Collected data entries
^^^^^^^^

Lemma calls_token v b P authorization next :
  (∀ machineID w, authenticated validate_token v authorization machineID w →
     calls v b P (next machineID w)) →
  calls v b P (requireWorkspaceIntegrationToken validate_token authorization next).
Proof.
  clear s upstream decrypt rank. intros Hn. unfold requireWorkspaceIntegrationToken.
  destruct (String.eqb authorization ""); [apply calls_reply|].
  destruct (TrimPrefix_from authorization "Bearer ") as [token|] eqn:Et; [|apply calls_reply].
  cbv zeta. destruct (String.eqb (TrimSpace token) ""); [apply calls_reply|].
  destruct (validate_token (TrimSpace token)) as [claims|] eqn:Ec; [|apply calls_reply].
  set (id := IntegrationClaims_MachineID claims).
  eapply (calls_bind _ _ _ _ _ (λ r, ∀ m, r = Ok m → db_machines (w_db (wi_world v)) !! id = Some m)).
  { apply looks_try, looks_db. unfold GetMachine, bind, get, query_row, of_res.
    split; [by case_match|]. intros m. case_match; naive_solver. }
  intros [machine|] Hm; [|apply calls_reply].
  destruct (token_revoked claims machine) eqn:Er; [apply calls_reply|].
  eapply (calls_bind _ _ _ _ _ (λ r, ∀ w, r = Ok w → ∃ m wid,
    db_machines (w_db (wi_world v)) !! id = Some m ∧ Machine_WorkspaceID m = Some wid ∧
    db_workspaces (w_db (wi_world v)) !! wid = Some w)).
  { apply looks_try, looks_db. unfold GetWorkspaceForMachine, bind, get, query_row, of_res.
    split; [by case_match|]. intros w. case_match eqn:E; [|done]. intros [= <-].
    apply bind_Some in E as (m & ? & (wid & ? & ?)%bind_Some). eauto. }
  intros [w|] Hw; [|apply calls_reply].
  set (Q := λ e : bool, e = true → ∃ p, p ∈ machine_plugins id (w_db (wi_world v)) ∧
    MachinePlugin_PluginID p = workspaceIntegrationPluginID ∧ MachinePlugin_Enabled p = true).
  eapply (calls_bind _ _ _ _ _ (λ r, ∀ e, r = Ok e → Q e)).
  { apply looks_try.
    eapply (looks_bind _ _ _ _ (λ l, l = machine_plugins id (w_db (wi_world v)))).
    - apply looks_db. split; [done|]. by intros ? [= <-].
    - intros l ->. apply looks_ret. intros (p & Hp & H)%existsb_exists.
      apply list_elem_of_In in Hp. apply andb_true_iff in H as [H%String.eqb_eq ?]. eauto. }
  intros [[]|] Hp; [|apply calls_reply..].
  apply Hn. destruct (Hw w eq_refl) as (m & wid & H1 & H2 & H3).
  rewrite (Hm machine eq_refl) in H1. injection H1 as <-. split; [|exact (Hp true eq_refl eq_refl)].
  exists token, claims, machine, wid. split_and!; try done. by apply Hm.
Qed.
End Run.


(** The machine calls the tool of the mock integration. *)
Abbreviation echoed := (call_as0 "mock-echo.echo" [] connected).

(** ** Runs in which a decision or a result is lost *)

Definition called (st : Integrations) : list string :=
  (λ c, Tool_Name (Upstream_Tool c)) <$> wi_calls st.
Definition status_of {S} (r : res response * S) : option Z :=
  match r.1 with Ok resp => Some (response_status resp) | Err _ => None end.

(** The administrator denies the tool; connecting the integration again, which asks for no
    policy, clears the list. *)
Abbreviation denied := (update0 "mock-echo" [] ["echo"]%string connected).
Abbreviation reconnected := (handleCreateMockWorkspaceIntegration claims0 1 "ws" denied.2).
Lemma reconnect_allows_denied_tools :
  status_of denied = Some 200 ∧
  status_of (call_as0 "mock-echo.echo" [] denied.2) = Some 404 ∧
  called (call_as0 "mock-echo.echo" [] denied.2).2 = [] ∧
  called (call_as0 "mock-echo.echo" [] reconnected.2).2 = ["echo"]%string.
Proof. vm_compute. by split_and!. Qed.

^^^^^^^^

Activity
Count how many lines in the data contain the word "Lemma". Reply with that number only.

Response area
2